Stampiamo e pubblichiamo lavori per ogni tipo di iniziativa e per ogni genere di pubblico. Tra i più storici, due periodici: “Il Peperoncino Rosso” e “Il Lauretano”. Ho impaginato molti libri di autori locali e molti periodici ancora oggi esistenti, altri che non ci sono più e altri diventati on-line.

 

Senza fare alcun nome, mi diverte molto lavorare accanto ad un noto “contastorie” di Trinitapoli, un signore amabilissimo con il quale le prime volte ho avuto molte discussioni che con il tempo sono diventate un ricordo. Quando impagino i suoi libri, vuole rimanere vicino a me e mi racconta in anteprima le storie che deve pubblicare. Tra una risata e l’altra, il libro, nella prima bozza, è sempre pieno di errori.
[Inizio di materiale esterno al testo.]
Lemma identifiers_unique_witness :
  let ann := {| Main1.name := "Ann"; Main1.email := "ann@example.com";
                Main1.phone := "555"; Main1.gender := "female" |} in
  let bob := {| Main1.name := "Bob"; Main1.email := "bob@example.com";
                Main1.phone := "556"; Main1.gender := "male" |} in
  let db1 := (Main1.app "6f1c" (Request POST "/users" (Some ann)) Main1.users_db).2 in
  let db2 := (Main1.create_user "9d2e" bob db1).2 in
  (Main1.reachable_by_fresh_draws db1 ∧ "9d2e" ∉ Main1.ids db1) ∧
  NoDup (Main1.ids db1) ∧ NoDup (Main1.ids db2) ∧
  ¬ NoDup (Main1.ids (Main1.create_user "6f1c" bob db1).2) ∧
  NoDup (Testing.ids (Testing.delete_user 1 Testing.user_db).2).
Proof.
  intros ann bob db1 db2.
  pose proof identifiers_unique as (Hreach & Hcreate & Hreach' & _ & Hdelete & _).
  assert (Hr : Main1.reachable_by_fresh_draws db1).
  { apply Main1.fresh_step; [apply Main1.fresh_init | apply not_elem_of_nil]. }
  assert (Hfresh : "9d2e" ∉ Main1.ids db1).
  { intros [H|H]%elem_of_cons; [discriminate H | by apply elem_of_nil in H]. }
  assert (Hstored : "6f1c" ∈ Main1.ids db1) by apply list_elem_of_here.
  split; [by split|].
  split; [apply (Hreach db1 Hr)|].
  split; [apply (proj2 (Hcreate db1 "9d2e" bob (Hreach db1 Hr)) Hfresh)|].
  split; [intros Hdup; apply (proj1 (Hcreate db1 "6f1c" bob (Hreach db1 Hr)) Hdup Hstored)|].
  apply (Hdelete Testing.user_db 1),
    (Hreach' HttpFacts.decimal_reader), Testing.reachable_init.
Defined.

(** ** Create, update, get *)

(** C8, as the claim has it.  The service that has Create has no
    Update: after [POST /users] with the first fields, [PUT] on the
    created user's path is answered 405 and a following [GET] returns
    the record with the first fields, not the second.  The service
    that has Update answers 405 to [POST /users]. *)
Lemma create_update_get_keeps_created :
  let ann := {| Main1.name := "Ann"; Main1.email := "ann@example.com";
                Main1.phone := "555"; Main1.gender := "female" |} in
  let bea := {| Main1.name := "Bea"; Main1.email := "bea@example.com";
                Main1.phone := "557"; Main1.gender := "female" |} in
  let created := Main1.app "6f1c" (Request POST "/users" (Some ann)) Main1.users_db in
  let updated := Main1.app "9d2e" (Request PUT "/users/6f1c" (Some bea)) created.2 in
  let got := Main1.app "9d2e" (Request GET "/users/6f1c" None) updated.2 in
  created.1 = JSONResponse 200
                (JObj [("id", JStr "6f1c"); ("name", JStr "Ann");
                       ("email", JStr "ann@example.com");
                       ("phone", JStr "555"); ("gender", JStr "female")]) ∧
  updated.1 = JSONResponse 405 (JObj [("detail", JStr "Method Not Allowed")]) ∧
  got.1 = created.1 ∧
  got.1 ≠ JSONResponse 200
            (JObj [("id", JStr "6f1c"); ("name", JStr "Bea");
                   ("email", JStr "bea@example.com");
                   ("phone", JStr "557"); ("gender", JStr "female")]) ∧
  Testing.app HttpFacts.decimal_reader
    (Request POST "/users"
       (Some {| Testing.name := "Ann"; Testing.email := "ann@example.com";
                Testing.phone := "555"; Testing.gender := "female" |}))
    Testing.user_db =
  (JSONResponse 405 (JObj [("detail", JStr "Method Not Allowed")]), Testing.user_db).
Proof. repeat split; (reflexivity || discriminate). Qed.
(** [loadArt]: the four transforms each load the avatar on their own, and
    the four state variables are set once all four promises are
    resolved. *)
Definition loadArt (e1 e2 e3 e4 : ImageEvent) : Settled ArtState :=
  match both (both (generateAsciiArt e1) (generatePixelArt e2))
             (both (generateGrayscaleArt e3) (generateColorArt e4)) with
  | Resolved ((art, pixelData), (grayscaleData, colorData)) =>
      Resolved {| asciiArt := art; pixelArtData := pixelData;
                  grayscaleArtData := grayscaleData;
                  colorArtData := colorData |}
  | Rejected r => Rejected r
  end.

(** The left column of the banner. *)
Inductive ArtColumn :=
  | AsciiColumn (text : string)
  | ImageColumn (src alt : string).

(** A string is truthy when it is not empty. *)
Definition truthy (s : string) : bool :=
  match s with
  | EmptyString => false
  | _ => true
  end.

(** [artType === "ascii" && asciiArt && (...)] and its three siblings: at
    most one column is rendered. *)
Definition artColumn (artType : ArtType) (st : ArtState) : option ArtColumn :=
  match artType with
  | ascii =>
      if truthy (asciiArt st) then Some (AsciiColumn (asciiArt st)) else None
  | pixel =>
      if truthy (pixelArtData st)
      then Some (ImageColumn (pixelArtData st) "Pixel Art Avatar") else None
  | grayscale =>
      if truthy (grayscaleArtData st)
      then Some (ImageColumn (grayscaleArtData st) "Grayscale Avatar") else None
  | color =>
      if truthy (colorArtData st)
      then Some (ImageColumn (colorArtData st) "Color Avatar") else None
  | none => None
  end.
Poi diventiamo seri, o come dice lui “semiseri”, e viene corretto tutto. Alla seconda bozza perfetta segue il suo classico OK: “Si proceda alla stampa. Fè subt!”».

 

Quando non è in tipografia, Mario Di Bitonto di cosa si occupa, in particolare?

 

«Fuori dalla tipografia mi piace trascorrere molto tempo con la famiglia, con la mia compagna, ma anche con gli amici. Dal 2017 sono entrato a far parte dell’Associazione “Trinitapoli in Festa” e in tre anni, prima dell’interruzione causata dal Covid e delle successive complicazioni comunali, abbiamo allestito vari eventi per bambini ed adulti. Tra questi: il Carnevale in piazza, lo Street Food, il Presepe vivente, i Mercatini di Natale, il Mercatino a km. zero, solo per citarne alcuni.

 

Dopo tante ore di preparativi, consumate al termine delle nostre rispettive giornate di lavoro, anche fino a tarda notte, la nostra più grande soddisfazione era vedere felice la gente alla quale eravamo riusciti a strappare un sorriso in questa vita piena di difficoltà. Tutto questo non aveva prezzo e ci ripagava di ogni fatica».